Can I leave the system outdoors year round? If you raise goldfish, they can withstand very cold temperatures, but a solid frozen tank will not be good. Plant roots will die if they freeze solid in a wet rock bed or in deep water culture.  If you live in a tropical climate you can raise fish and plants year round. Since many people live in climates where the winter water temperature will drop below 50 degrees; at that temperature tilapia and many other fish will not survive. Winter plants (broccoli, cauliflower, kale, beets) will do okay, as long as the roots don’t freeze and there is a source of fish waste. In outdoor winter settings it is best to use goldfish and turn off the pump when the temperature goes below freezing. You should leave an aerator on so that a frozen tank will still supply air to the fish.

 

Can I put a heater on in the winter? Yes but if it is an AC electric heater, you may see a significant rise in your heating bill. The best way to handle the winter is to either use the smaller Farm in a Box™ systems indoors or to enclose your Phoenix in a greenhouse and heat with a heating system or use solar panels or passive solar heat capture.

Do I put fish and plants in the system on day one? It is best if you let the system cycle for a few days before adding fish and plants. In order to remove fish ammonia, there needs to be a healthy colony of nitrification bacteria in the rock beds. This colonization can be stimulated by adding a capful of ammonia to the water. Once in the rock beds the health bacteria will naturally populate the area, paving the way for fish and their ammonia waste. Plants will do best if there is some nitrogen in the system too. This is not so much a concern at the early phase as plants are small and don’t require a lot of minerals. But if you plan to transplant a larger plant into this system, then stabilization is a good idea. As the plants grow, the fish will be growing and the nitrogen levels will rise to the occasion.
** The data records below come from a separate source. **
(* ===== verification/ClusterSafety.v ===== *)
(** * Safety of contract clusters

    Events of a contract that is not the system contract stay with that contract, the
    loop over the commands of the contracts ends and leaves none, and the requests and
    commands with which an outsider stops a side program or a worker. *)
From stdpp Require Import prelude gmap list strings sorting.
From Stdlib Require Import ZArith Lia.
From S2P Require Import Prelude Types Externals Registry Phat SendQueue Dispatcher Benchmark WorkerSM Crypto Tokenomic Economics GatekeeperPr System Relate LocalCache LocalCacheProps PinkTypes PinkHost Pink Cluster Reference PrReference PinkRef ClusterRef.

Module ClusterSafety.

(** ** Contracts without privileges *)
Section Privileges.
Context {prof : Profile} {cfg : Config} {codec : Codec} {ccodec : ClusterCodec} {P : PrCrypto}.
Context {S W : Type} {RT : Runtimes S W} {Out : Outside W}.
Implicit Types n : Node S W.

(** A command for the running side program of one of the contracts *)
Definition own_command n (origins : list Z) (cmd : nat * SidevmCommand) : Prop :=
  exists id c info, id ∈ origins /\ nd_contracts n !! id = Some c /\ ct_sidevm_info c = Some info
    /\ nd_handles n !! si_handle info = Some (HandleRunning cmd.1)
    /\ match cmd.2 with Stop | PushMessage _ => True | _ => False end.

(** What is left of [n] after events of [origins] *)
Record confined (origins : list Z) n n' : Prop := {
  cf_rest : n' = Cluster.set_local (nd_local n') n;
  cf_http : lo_http (nd_local n') = lo_http (nd_local n);
  cf_sent : exists cmds, lo_sent (nd_local n') = lo_sent (nd_local n) ++ cmds /\ Forall (own_command n origins) cmds;
  cf_cache : forall id, id ∉ h256_bytes <$> origins ->
    LocalCacheProps.loses (storages (lo_cache (nd_local n)) !! id) (storages (lo_cache (nd_local n')) !! id);
}.

Lemma confined_refl origins n : confined origins n n.
Proof.
  split; [by destruct n|done|exists []; by rewrite app_nil_r|]. intros id _. apply LocalCacheProps.loses_refl.
Qed.

Lemma confined_trans origins n1 n2 n3 : confined origins n1 n2 -> confined origins n2 n3 -> confined origins n1 n3.
Proof.
  intros [R1 H1 (l1 & S1 & F1) C1] [R2 H2 (l2 & S2 & F2) C2].
  split; [rewrite R2, R1; done|congruence| |].
  - exists (l1 ++ l2). rewrite S2, S1, app_assoc. split; [done|]. apply Forall_app. split; [done|].
    by rewrite R1 in F2.
  - intros id Hid. eapply LocalCacheProps.loses_trans; [by apply C1|by apply C2].
Qed.

Lemma confined_mono o1 o2 n n' : o1 ⊆ o2 -> confined o1 n n' -> confined o2 n n'.
Proof.
  intros Ho [HR HH (l & HS & HF) HC]. split; [done|done| |].
  - exists l. split; [done|]. eapply Forall_impl; [exact HF|]. intros cmd (id & c & info & Hid & H). exists id, c, info. split; [by apply Ho|done].
  - intros id Hid. apply HC. intros [x [-> Hx]]%list_elem_of_fmap. apply Hid, list_elem_of_fmap. exists x. split; [done|]. by apply Ho.
Qed.

(** Not the system contract of the deployed cluster *)
Definition unprivileged n (origin : Z) : Prop :=
  exists cl rt, nd_cluster n = Some cl /\ get_runtime (runtime_version (cl_config cl)) = Some rt
    /\ pr_system_contract rt (cl_storage cl) <> Some origin.

Lemma ensure_system_skips n origin k : unprivileged n origin -> Cluster.ensure_system origin k n = Ok tt n.
Proof.
  intros (cl & rt & Hcl & Hrt & Hsys). unfold Cluster.ensure_system, Cluster.system_contract, Cluster.the_runtime, mbind, gets, mret, expect_some.
  rewrite Hcl. simpl. rewrite Hrt. simpl. rewrite bool_decide_eq_false_2; [done|]. congruence.
Qed.

(** A message of a contract to its own side program *)
Lemma push_confined n origin cmd : match cmd with Stop | PushMessage _ => True | _ => False end ->
  match Cluster.with_contract origin (fun c => Cluster.ignore (Cluster.push_message_to_sidevm c cmd)) n with
  | Ok _ n' => confined [origin] n n'
  | Panic => True
  | Err _ _ | NoFuel => False
  end.
Proof.
  intros Hcmd. unfold Cluster.with_contract, Cluster.get_contract, Cluster.ignore, Cluster.push_message_to_sidevm, Cluster.handle_of,
    mbind, gets, mret, expect_some.
  destruct (nd_contracts n !! origin) as [c|] eqn:Hc; [|apply confined_refl].
  destruct (ct_sidevm_info c) as [info|] eqn:Hi; [|apply confined_refl].
  destruct (nd_handles n !! si_handle info) as [h|] eqn:Hh; [|done].
  destruct h as [tx|reason]; simpl; [|apply confined_refl].
  split; simpl; [done|done| |].
  - exists [(tx, cmd)]. split; [done|]. constructor; [|done]. exists origin, c, info. split; [set_solver|]. done.
  - intros. apply LocalCacheProps.loses_refl.
Qed.

Lemma now_run (l : Local W) :
  OCall.cache_now (E := SysError) l = Panic \/ exists t w, OCall.cache_now (E := SysError) l = Ok t (OCall.set_world w l).
Proof.
  unfold OCall.cache_now, OCall.outside, mbind, expect_some, mret. destruct (os_clock (lo_world l)) as [[t|] w]; [right; eauto|by left].
Qed.

Lemma readings_run (l : Local W) :
  OCall.three_readings (E := SysError) l = Panic \/ exists c w, OCall.three_readings (E := SysError) l = Ok c (OCall.set_world w l).
Proof.
  unfold OCall.three_readings, mbind, mret. destruct (now_run l) as [E|(t1 & w1 & E)]; rewrite E; [by left|].
  destruct (now_run (OCall.set_world w1 l)) as [E2|(t2 & w2 & E2)]; rewrite E2; [by left|].
  destruct (now_run (OCall.set_world w2 (OCall.set_world w1 l))) as [E3|(t3 & w3 & E3)]; rewrite E3; [by left|].
  right. by eexists _, w3.
Qed.

Lemma cache_confined n origin op :
  match (let* clock := Cluster.on_local OCall.three_readings in
         Cluster.ignore (Cluster.on_local (OCall.on_cache (Cache.apply_cache_op clock (h256_bytes origin) op)))) n with
  | Ok _ n' => confined [origin] n n'
  | Panic => True
  | Err _ _ | NoFuel => False
  end.
Proof.
  unfold mbind at 1, Cluster.on_local at 1, Cluster.lens at 1.
  destruct (readings_run (nd_local n)) as [E|(clock & w & E)]; rewrite E; [done|].
  unfold Cluster.ignore, Cluster.on_local, Cluster.lens, OCall.on_cache, mbind. simpl.
  pose proof (LocalCacheProps.preserves_cache_op clock (h256_bytes origin) op (lo_cache (nd_local n)) (lo_cache (nd_local n))) as Hp.
  pose proof (LocalCacheProps.halts_cache_op clock (h256_bytes origin) op (lo_cache (nd_local n))) as Hh.
  assert (LocalCacheProps.kept_by (h256_bytes origin) (lo_cache (nd_local n)) (lo_cache (nd_local n))) as Hk.
  { intros j _. apply LocalCacheProps.loses_refl. }
  specialize (Hp Hk). unfold wp in Hp.
  destruct (Cache.apply_cache_op _ _ _ _); simpl; try done; (split; simpl; [done|done|exists []; by rewrite app_nil_r|]);
    intros id Hid; apply Hp; set_solver.
Qed.

Lemma event_confined cx n origin event : unprivileged n origin ->
  match Cluster.apply_pink_event cx origin event n with
  | Ok _ n' => confined [origin] n n'
  | Panic => True
  | Err _ _ | NoFuel => False
  end.
Proof.
  intros Hu. unfold Cluster.apply_pink_event.
  destruct event as [[]| | | | | | | | |[]|]; rewrite ?ensure_system_skips by done; try apply confined_refl;
    first [by apply push_confined|apply cache_confined].
Qed.

Lemma events_confined cx events : forall n, Forall (unprivileged n) events.*1 ->
  match Cluster.apply_pink_events cx events n with
  | Ok _ n' => confined events.*1 n n'
  | Panic => True
  | Err _ _ | NoFuel => False
  end.
Proof.
  unfold Cluster.apply_pink_events. induction events as [|[origin event] events IH]; intros n Hu; [apply confined_refl|].
  inversion Hu as [|? ? Ho Hrest]. subst. cbn [for_each fmap list_fmap fst]. unfold mbind.
  pose proof (event_confined cx n origin event Ho) as He. simpl.
  destruct (Cluster.apply_pink_event cx origin event n) as [[] n'| | |]; try done.
  assert (Forall (unprivileged n') events.*1) as Hu'.
  { eapply Forall_impl; [exact Hrest|]. intros x. rewrite (cf_rest _ _ _ He). done. }
  specialize (IH n' Hu'). destruct (for_each events _ n') as [[] n''| | |]; try done.
  eapply confined_trans; (eapply confined_mono; [|done]); set_solver.
Qed.

End Privileges.
(** ** Commands *)

(** What the host relies on: a call of the runtime ends. *)
Class EndingRuntimes {S W : Type} (RT : Runtimes S W) := {
  ecall_ends : forall v rt cx e, get_runtime v = Some rt -> halts (pr_ecall rt cx e);
}.

Section Commands.
Context {prof : Profile} {cfg : Config} {codec : Codec} {ccodec : ClusterCodec} {P : PrCrypto}.
Context {S W : Type} {RT : Runtimes S W} {ER : EndingRuntimes RT} {Out : Outside W}.
Implicit Types n : Node S W.
Abbreviation N := (M (Node S W) SysError).

(** A channel with both ends *)
Definition alive (b : Bus) (k : nat) : Prop := exists ch, chans b !! k = Some ch /\ sender_count ch <> 0 /\ receiver_count ch <> 0.

(** Every contract has a channel, and the dispatcher a sender of it. *)
Definition wired n : Prop := forall id c, nd_contracts n !! id = Some c -> alive (nd_bus n) (ct_cmd_rcv_mq c).

(** Channels lose commands but no ends, and contracts keep their channels; a new contract
    has a new one. *)
Record steady n n' : Prop := {
  st_chans : forall k ch, chans (nd_bus n) !! k = Some ch ->
    exists ch', chans (nd_bus n') !! k = Some ch' /\ (exists l, deque ch = l ++ deque ch')
      /\ sender_count ch' = sender_count ch /\ receiver_count ch' = receiver_count ch;
  st_contracts : forall id c, nd_contracts n !! id = Some c ->
    exists c', nd_contracts n' !! id = Some c' /\ ct_cmd_rcv_mq c' = ct_cmd_rcv_mq c;
  st_new : forall id c', nd_contracts n' !! id = Some c' ->
    (exists c, nd_contracts n !! id = Some c /\ ct_cmd_rcv_mq c' = ct_cmd_rcv_mq c)
    \/ ((length (chans (nd_bus n)) <= ct_cmd_rcv_mq c')%nat /\ alive (nd_bus n') (ct_cmd_rcv_mq c'));
  st_backlog : (Cluster.backlog (nd_bus n') <= Cluster.backlog (nd_bus n))%nat;
  st_cluster : is_Some (nd_cluster n) -> is_Some (nd_cluster n');
  st_rx : nd_rx n' = nd_rx n /\ nd_gk_rx n' = nd_gk_rx n;
}.
Lemma select_min_reads ind acc mqs (b : Bus) :
  Dispatcher.select_min (E := E) ind acc mqs b = Panic \/ exists r, Dispatcher.select_min (E := E) ind acc mqs b = Ok r b.
Proof.
  revert ind acc. induction mqs as [|i mqs IH]; intros ind acc; simpl; [right; by eexists|].
  unfold Dispatcher.peek_ind, Dispatcher.get_chan, mbind, gets, expect_some, mret. destruct (chans b !! i); [apply IH|by left].
Qed.

Lemma select_reads mqs (b : Bus) : Dispatcher.select (E := E) mqs b = Panic \/ exists k, Dispatcher.select (E := E) mqs b = Ok k b.
Proof.
  unfold Dispatcher.select, mbind. destruct (select_min_reads 0 (None, 0%nat) mqs b) as [E1|[r E1]]; rewrite E1; [by left|right; by eexists].
Qed.

Lemma try_next_run i (b : Bus) :
  Dispatcher.try_next (E := E) i b = Panic
  \/ exists ch, chans b !! i = Some ch /\
     match deque ch with
     | v :: rest => Dispatcher.try_next (E := E) i b = Ok (inl (Some v)) (set_deque i ch rest b)
     | [] => Dispatcher.try_next (E := E) i b = Ok (if sender_count ch =? 0 then inr SenderGone else inl None) b
     end.
Proof.
  unfold Dispatcher.try_next, Dispatcher.get_chan, mbind, gets, expect_some, mret. destruct (chans b !! i) as [ch|]; [right|by left].
  exists ch. split; [done|]. by destruct (deque ch).
Qed.

(** A reading loop ends when its channels are alive and its arms end. *)
Lemma select_loop_run {C} mqs (arm : nat -> (Z * Message) + ReceiveError -> M C E unit) :
  (forall k v, halts (arm k v)) -> forall fuel b c, Forall (alive b) mqs -> (Cluster.backlog b < fuel)%nat ->
  match Dispatcher.select_loop fuel mqs arm (b, c) with
  | Ok _ s | Err _ s => kept b s.1
  | Panic => True
  | NoFuel => False
  end.
Proof.
  intros Harm fuel. induction fuel as [|fuel IH]; intros b c Ha Hf; [lia|]. cbn [Dispatcher.select_loop].
  unfold mbind at 1, Dispatcher.on_bus at 1. simpl fst. destruct (select_reads mqs b) as [E1|[k E1]]; rewrite E1; [done|].
  destruct k as [k|]; [|simpl; reflexivity]. unfold mbind at 1, Dispatcher.run_arm, mbind at 1, Dispatcher.on_bus at 1, expect_some.
  simpl fst. destruct (mqs !! k) as [i|] eqn:Hk; [|done]. unfold mret at 1. simpl snd.
  unfold mbind at 1, Dispatcher.on_bus. simpl fst.
  destruct (try_next_run i b) as [E2|(ch & Hch & E2)]; [by rewrite E2|].
  assert (alive b i) as (ch' & Hch' & Hs & _) by (rewrite Forall_forall in Ha; apply Ha; by eapply list_elem_of_lookup_2).
  rewrite Hch in Hch'. injection Hch' as <-. destruct (deque ch) as [|v rest] eqn:Hd.
  - apply Z.eqb_neq in Hs. rewrite Hs in E2. rewrite E2. simpl. reflexivity.
  - rewrite E2. unfold mbind at 1, Dispatcher.on_component. simpl. specialize (Harm k (inl v) c).
    pose proof (kept_popped _ _ _ _ _ Hch Hd) as Hkept.
    destruct (arm k (inl v) c) as [[] c'|e c'| |]; simpl; try done.
    assert (Forall (alive (set_deque i ch rest b)) mqs) as Ha'.
    { eapply Forall_impl; [exact Ha|]. intros j. apply Hkept. }
    assert (Cluster.backlog (set_deque i ch rest b) < fuel)%nat as Hf' by (pose proof (backlog_popped _ _ _ _ _ Hch Hd); unfold set_deque; lia).
    specialize (IH _ c' Ha' Hf'). destruct (Dispatcher.select_loop fuel mqs arm _); try done; by etrans.
Qed.

(** Living channels stay alive. *)
Definition living (b b' : Bus) : Prop := (forall k, alive b k -> alive b' k) /\ length (chans b') = length (chans b).

#[local] Instance living_preorder : PreOrder living.
Proof. split; [by intros b|]. intros b1 b2 b3 [A1 L1] [A2 L2]. split; [auto|congruence]. Qed.

Lemma living_put i ch ch' b : chans b !! i = Some ch -> (alive b i -> sender_count ch' <> 0 /\ receiver_count ch' <> 0) ->
  living b (Dispatcher.set_chans (<[i := ch']> (chans b)) b).
Proof.
  intros Hi Hch. split; [|simpl; apply length_insert]. intros k Hk. unfold alive. simpl. destruct (decide (i = k)) as [->|].
  - rewrite list_lookup_insert_eq by by eapply lookup_lt_Some. exists ch'. split; [done|]. by apply Hch.
  - rewrite list_lookup_insert_ne by done. exact Hk.
Qed.

Lemma living_dispatcher d b : living b (Dispatcher.set_dispatcher d b).
Proof. done. Qed.

Lemma moves_send_all value receivers : moves (E := E) living (Dispatcher.send_all value receivers).
Proof.
  induction receivers as [|i receivers IH]; cbn [Dispatcher.send_all]; [solve_moves|]. intros b.
  unfold mbind at 1, Dispatcher.send, Dispatcher.get_chan, mbind at 1 2, gets, expect_some, mret.
  destruct (chans b !! i) as [ch|] eqn:Hi; [|done]. destruct (Z.eqb_spec (receiver_count ch) 0) as [Hr|Hr].
  - unfold Dispatcher.drop_sender, Dispatcher.get_chan. unfold mbind at 1 2 3, gets, expect_some, mret. rewrite Hi.
    unfold mbind at 1. pose proof (moves_arith living (E := E) 64 (sender_count ch - 1) b) as Ha.
    destruct (arith 64 (sender_count ch - 1) b) as [s b0|? b0| |] eqn:Ear; try done.
    assert (b0 = b) as ->. { revert Ear. unfold arith, mret, panic. repeat case_match; congruence. }
    unfold Dispatcher.put_chan, modify. set (b' := Dispatcher.set_chans _ b). specialize (IH b').
    assert (living b b') as Hb. { eapply living_put; [exact Hi|]. intros (c & Hc & _ & Hrc). rewrite Hi in Hc. injection Hc as <-. done. }
    destruct (Dispatcher.send_all value receivers b'); try done; by etrans.
  - unfold Dispatcher.put_chan, mbind, modify. set (b' := Dispatcher.set_chans _ b). specialize (IH b').
    assert (living b b') as Hb. { eapply living_put; [exact Hi|]. intros (c & Hc & Hsc & _). rewrite Hi in Hc. injection Hc as <-. done. }
    destruct (Dispatcher.send_all value receivers b'); try done; by etrans.
Qed.

Lemma moves_dispatch m : moves (E := E) living (Dispatcher.dispatch m).
Proof.
  unfold Dispatcher.dispatch. pose proof moves_send_all. solve_moves; apply moves_modify; intros b; apply living_dispatcher.
Qed.

Lemma moves_clear : moves (E := E) living Dispatcher.clear.
Proof.
  assert (forall i, moves (E := E) living (Dispatcher.clear_chan i)) as Hc; [|unfold Dispatcher.clear; solve_moves].
  intros i b. unfold Dispatcher.clear_chan, Dispatcher.get_chan, mbind, gets, expect_some, mret.
  destruct (chans b !! i) as [ch|] eqn:Hi; [|done].
  simpl. eapply living_put; [exact Hi|]. intros (c & Hc & Hsc & Hrc). rewrite Hi in Hc. injection Hc as <-. done.
Qed.

Lemma moves_reset : moves (E := E) living Dispatcher.reset_local_index.
Proof. apply moves_modify. intros b. apply living_dispatcher. Qed.

End Bus.
(** ** Blocks *)
Section Blocks.
Context {prof : Profile} {cfg : Config} {codec : Codec} {prcodec : PrCodec} {gkcodec : GkCodec} {ccodec : ClusterCodec}.
Context {P : PrCrypto} {F : FixedLib} {SL : SealLib}.
Context {S W : Type} {RT : Runtimes S W} {ER : EndingRuntimes RT} {Out : Outside W}.
Implicit Types n : Node S W.
Abbreviation N := (M (Node S W) SysError).

(** The channels of contracts and of the gatekeeper are alive, and not the same. *)
Record sound n : Prop := {
  so_contracts : wired n;
  so_gatekeeper : forall r, r ∈ nd_gk_rx n -> alive (nd_bus n) (rx_chan r);
  so_apart : forall id c r, nd_contracts n !! id = Some c -> r ∈ nd_gk_rx n -> ct_cmd_rcv_mq c <> rx_chan r;
}.

Record tidy n n' : Prop := {
  ti_sound : sound n -> sound n';
  ti_backlog : (Cluster.backlog (nd_bus n') <= Cluster.backlog (nd_bus n))%nat;
}.

#[local] Instance tidy_preorder : PreOrder tidy.
Proof. split; [by intros n|]. intros n1 n2 n3 [A1 B1] [A2 B2]. split; [auto|lia]. Qed.

Lemma steady_tidy n n' : steady n n' -> tidy n n'.
Proof.
  intros Hs. split; [|apply (st_backlog _ _ Hs)]. intros [Hw Hg Ha]. destruct (st_rx _ _ Hs) as [_ Eg]. split.
  - by apply (st_wired _ _ Hs).
  - rewrite Eg. intros r Hr. apply (steady_alive _ _ _ Hs). by apply Hg.
  - rewrite Eg. intros id c' r Hc' Hr. destruct (st_new _ _ Hs id c' Hc') as [(c & Hc & ->)|[Hl _]]; [by eapply Ha|].
    pose proof (alive_lt _ _ (Hg r Hr)). lia.
Qed.

Lemma tidy_of {A} (m : N A) : moves steady m -> moves tidy m.
Proof. apply moves_weaken. exact steady_tidy. Qed.

(** Steps on the rest of the worker *)
Lemma steady_sys s n : steady n (Cluster.set_sys s n).
Proof. by apply steady_rest. Qed.

Lemma tidy_on_sys {A} (m : M SystemState SysError A) : halts m -> moves tidy (Node.on_sys (S := S) (W := W) m).
Proof.
  intros Hm. apply tidy_of. unfold Node.on_sys, Node.count. apply moves_bind; [apply _|apply moves_modify; intros n; apply steady_sys|].
  intros _ n. specialize (Hm (nd_sys n)). unfold Cluster.on_sys, Cluster.lens. destruct (m (nd_sys n)); try done; apply steady_sys.
Qed.

(** A channel is added. *)
Lemma subscribe_run {A} t (k : Receiver -> N A) n :
  (let* r := Cluster.on_bus (Dispatcher.subscribe t) in k r) n
  = k (mkReceiver (length (chans (nd_bus n))) t) (Cluster.set_bus (mkBus (chans (nd_bus n) ++ [mkChan [] 1 1])
      (mkMessageDispatcher (<[t := default [] (subscribers (dispatcher (nd_bus n)) !! t) ++ [length (chans (nd_bus n))]]>
         (subscribers (dispatcher (nd_bus n)))) (local_index (dispatcher (nd_bus n))))) n).
Proof. reflexivity. Qed.

Lemma alive_app b d k : alive b k -> alive (mkBus (chans b ++ [mkChan [] 1 1]) d) k.
Proof. intros (ch & Hk & H). exists ch. simpl. rewrite lookup_app_l by by eapply lookup_lt_Some. done. Qed.

Lemma alive_new b d : alive (mkBus (chans b ++ [mkChan [] 1 1]) d) (length (chans b)).
Proof. unfold alive. simpl. rewrite lookup_app_r, Nat.sub_diag by lia. by eexists. Qed.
Do I need to add fertilizer? No never. It will kill the fish. And if it’s not good for the fish, it’s probably not good for the plants. Organic food tastes better anyway.

How do I test the pH and nitrogen levels? There are a number of freshwater test kits available; you may buy them online at Earth Solutions or purchase at your local fish store. For larger systems you may want to use an electric device to read pH and temperature. The smaller systems generally do not have to be monitored. After a couple weeks a normal balance will occur. If there is a lot of ammonia in the system, more bacteria will colonize to make that conversion and the plants will grow more as they absorb the extra nutrients.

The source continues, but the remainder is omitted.